> [WHAT TO WORK ON] Show every line from the entries that follow which holds the word "alimtalkPayloadSchema".
Segment Start: RECORD EXTRACTS
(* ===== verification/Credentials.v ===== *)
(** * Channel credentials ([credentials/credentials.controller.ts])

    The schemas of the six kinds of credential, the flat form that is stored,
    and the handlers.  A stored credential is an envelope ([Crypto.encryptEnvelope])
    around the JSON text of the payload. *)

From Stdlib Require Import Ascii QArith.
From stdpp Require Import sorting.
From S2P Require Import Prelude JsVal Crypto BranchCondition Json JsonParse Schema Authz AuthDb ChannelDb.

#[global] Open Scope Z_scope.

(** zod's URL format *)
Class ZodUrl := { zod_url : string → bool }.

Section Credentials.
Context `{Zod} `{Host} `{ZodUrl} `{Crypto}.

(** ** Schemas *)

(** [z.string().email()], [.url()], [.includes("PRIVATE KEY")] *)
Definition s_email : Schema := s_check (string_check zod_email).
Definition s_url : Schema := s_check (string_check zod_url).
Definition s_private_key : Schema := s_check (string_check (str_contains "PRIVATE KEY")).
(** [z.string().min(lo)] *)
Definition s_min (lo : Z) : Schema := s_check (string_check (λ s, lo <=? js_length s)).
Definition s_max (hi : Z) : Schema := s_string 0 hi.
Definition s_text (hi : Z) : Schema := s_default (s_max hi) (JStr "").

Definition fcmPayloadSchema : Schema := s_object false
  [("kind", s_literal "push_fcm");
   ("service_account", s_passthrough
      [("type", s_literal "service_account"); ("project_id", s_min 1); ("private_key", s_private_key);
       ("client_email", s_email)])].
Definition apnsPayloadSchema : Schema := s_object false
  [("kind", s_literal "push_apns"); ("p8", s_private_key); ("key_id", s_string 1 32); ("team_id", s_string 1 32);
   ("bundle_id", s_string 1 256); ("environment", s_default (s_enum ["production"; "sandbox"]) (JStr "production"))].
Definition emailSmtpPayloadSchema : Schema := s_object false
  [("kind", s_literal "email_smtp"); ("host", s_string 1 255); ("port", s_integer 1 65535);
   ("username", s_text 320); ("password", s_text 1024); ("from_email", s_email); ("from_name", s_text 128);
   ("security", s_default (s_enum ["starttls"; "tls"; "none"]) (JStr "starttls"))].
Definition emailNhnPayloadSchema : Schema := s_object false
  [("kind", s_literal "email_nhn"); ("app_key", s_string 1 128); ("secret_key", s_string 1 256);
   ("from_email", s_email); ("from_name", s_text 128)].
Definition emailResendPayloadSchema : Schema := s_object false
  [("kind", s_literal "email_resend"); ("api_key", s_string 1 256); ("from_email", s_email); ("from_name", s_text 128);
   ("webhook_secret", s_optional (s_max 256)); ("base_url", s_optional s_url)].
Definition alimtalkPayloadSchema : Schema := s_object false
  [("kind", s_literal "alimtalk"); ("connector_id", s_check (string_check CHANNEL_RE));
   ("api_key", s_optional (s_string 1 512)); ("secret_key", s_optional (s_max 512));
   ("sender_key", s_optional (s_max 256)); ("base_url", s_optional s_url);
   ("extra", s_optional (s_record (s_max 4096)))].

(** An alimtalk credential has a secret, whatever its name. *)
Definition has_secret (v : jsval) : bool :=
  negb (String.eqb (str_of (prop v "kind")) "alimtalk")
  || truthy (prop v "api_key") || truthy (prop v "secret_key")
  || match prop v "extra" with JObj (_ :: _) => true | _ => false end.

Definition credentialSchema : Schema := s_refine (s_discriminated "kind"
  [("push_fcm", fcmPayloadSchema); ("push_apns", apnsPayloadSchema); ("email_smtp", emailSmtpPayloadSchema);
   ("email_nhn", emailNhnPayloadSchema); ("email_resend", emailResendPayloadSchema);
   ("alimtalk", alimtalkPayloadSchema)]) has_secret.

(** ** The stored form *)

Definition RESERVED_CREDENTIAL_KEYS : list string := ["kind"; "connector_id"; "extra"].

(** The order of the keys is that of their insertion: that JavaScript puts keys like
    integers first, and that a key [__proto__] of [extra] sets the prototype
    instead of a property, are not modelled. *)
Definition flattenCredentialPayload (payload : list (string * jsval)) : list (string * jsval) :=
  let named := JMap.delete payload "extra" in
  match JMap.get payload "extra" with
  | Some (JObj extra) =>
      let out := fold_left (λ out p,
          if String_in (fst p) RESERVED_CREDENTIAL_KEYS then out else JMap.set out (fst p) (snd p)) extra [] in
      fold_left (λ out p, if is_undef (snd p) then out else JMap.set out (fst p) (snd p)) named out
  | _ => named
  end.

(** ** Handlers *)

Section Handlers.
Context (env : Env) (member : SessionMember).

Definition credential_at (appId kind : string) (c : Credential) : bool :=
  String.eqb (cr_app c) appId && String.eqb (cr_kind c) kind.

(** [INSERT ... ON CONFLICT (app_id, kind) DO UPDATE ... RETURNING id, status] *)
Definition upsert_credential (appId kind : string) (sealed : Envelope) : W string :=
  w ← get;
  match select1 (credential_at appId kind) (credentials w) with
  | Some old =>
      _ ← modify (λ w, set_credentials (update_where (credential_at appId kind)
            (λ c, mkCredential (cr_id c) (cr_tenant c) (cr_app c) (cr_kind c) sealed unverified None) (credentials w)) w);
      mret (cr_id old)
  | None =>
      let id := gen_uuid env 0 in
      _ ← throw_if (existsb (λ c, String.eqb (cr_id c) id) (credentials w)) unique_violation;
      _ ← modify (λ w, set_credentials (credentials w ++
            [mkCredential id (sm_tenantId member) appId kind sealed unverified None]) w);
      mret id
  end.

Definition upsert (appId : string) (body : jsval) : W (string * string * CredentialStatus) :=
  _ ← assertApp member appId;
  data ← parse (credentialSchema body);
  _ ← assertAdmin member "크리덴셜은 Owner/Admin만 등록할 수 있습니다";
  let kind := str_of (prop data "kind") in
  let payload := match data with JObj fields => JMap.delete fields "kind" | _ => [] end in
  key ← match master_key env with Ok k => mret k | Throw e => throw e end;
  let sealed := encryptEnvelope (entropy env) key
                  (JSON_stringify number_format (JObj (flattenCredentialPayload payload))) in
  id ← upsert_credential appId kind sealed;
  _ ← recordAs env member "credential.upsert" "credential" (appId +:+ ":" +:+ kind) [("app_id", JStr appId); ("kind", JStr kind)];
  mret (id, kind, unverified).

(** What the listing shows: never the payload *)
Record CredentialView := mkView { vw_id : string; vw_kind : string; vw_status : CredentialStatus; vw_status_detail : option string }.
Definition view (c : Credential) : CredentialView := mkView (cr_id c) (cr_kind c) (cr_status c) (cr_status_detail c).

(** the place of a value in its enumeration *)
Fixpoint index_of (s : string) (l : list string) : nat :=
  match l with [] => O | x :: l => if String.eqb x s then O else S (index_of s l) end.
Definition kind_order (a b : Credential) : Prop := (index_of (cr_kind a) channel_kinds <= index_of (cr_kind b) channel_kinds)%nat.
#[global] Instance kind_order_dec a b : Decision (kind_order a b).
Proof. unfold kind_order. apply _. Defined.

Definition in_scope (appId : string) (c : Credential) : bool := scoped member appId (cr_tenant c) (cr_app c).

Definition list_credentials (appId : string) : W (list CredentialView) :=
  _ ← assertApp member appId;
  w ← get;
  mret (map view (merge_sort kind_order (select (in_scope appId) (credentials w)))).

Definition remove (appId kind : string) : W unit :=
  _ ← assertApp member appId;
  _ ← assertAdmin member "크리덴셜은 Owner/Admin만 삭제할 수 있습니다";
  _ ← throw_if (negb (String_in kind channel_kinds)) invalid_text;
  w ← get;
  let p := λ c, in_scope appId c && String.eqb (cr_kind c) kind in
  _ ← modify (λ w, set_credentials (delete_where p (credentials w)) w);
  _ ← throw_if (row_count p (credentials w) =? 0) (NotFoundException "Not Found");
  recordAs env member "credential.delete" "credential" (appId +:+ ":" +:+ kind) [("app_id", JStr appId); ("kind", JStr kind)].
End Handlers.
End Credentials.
Segment End: RECORD EXTRACTS
> [FINAL ANSWER]
Definition alimtalkPayloadSchema : Schema := s_object false
   ("alimtalk", alimtalkPayloadSchema)]) has_secret.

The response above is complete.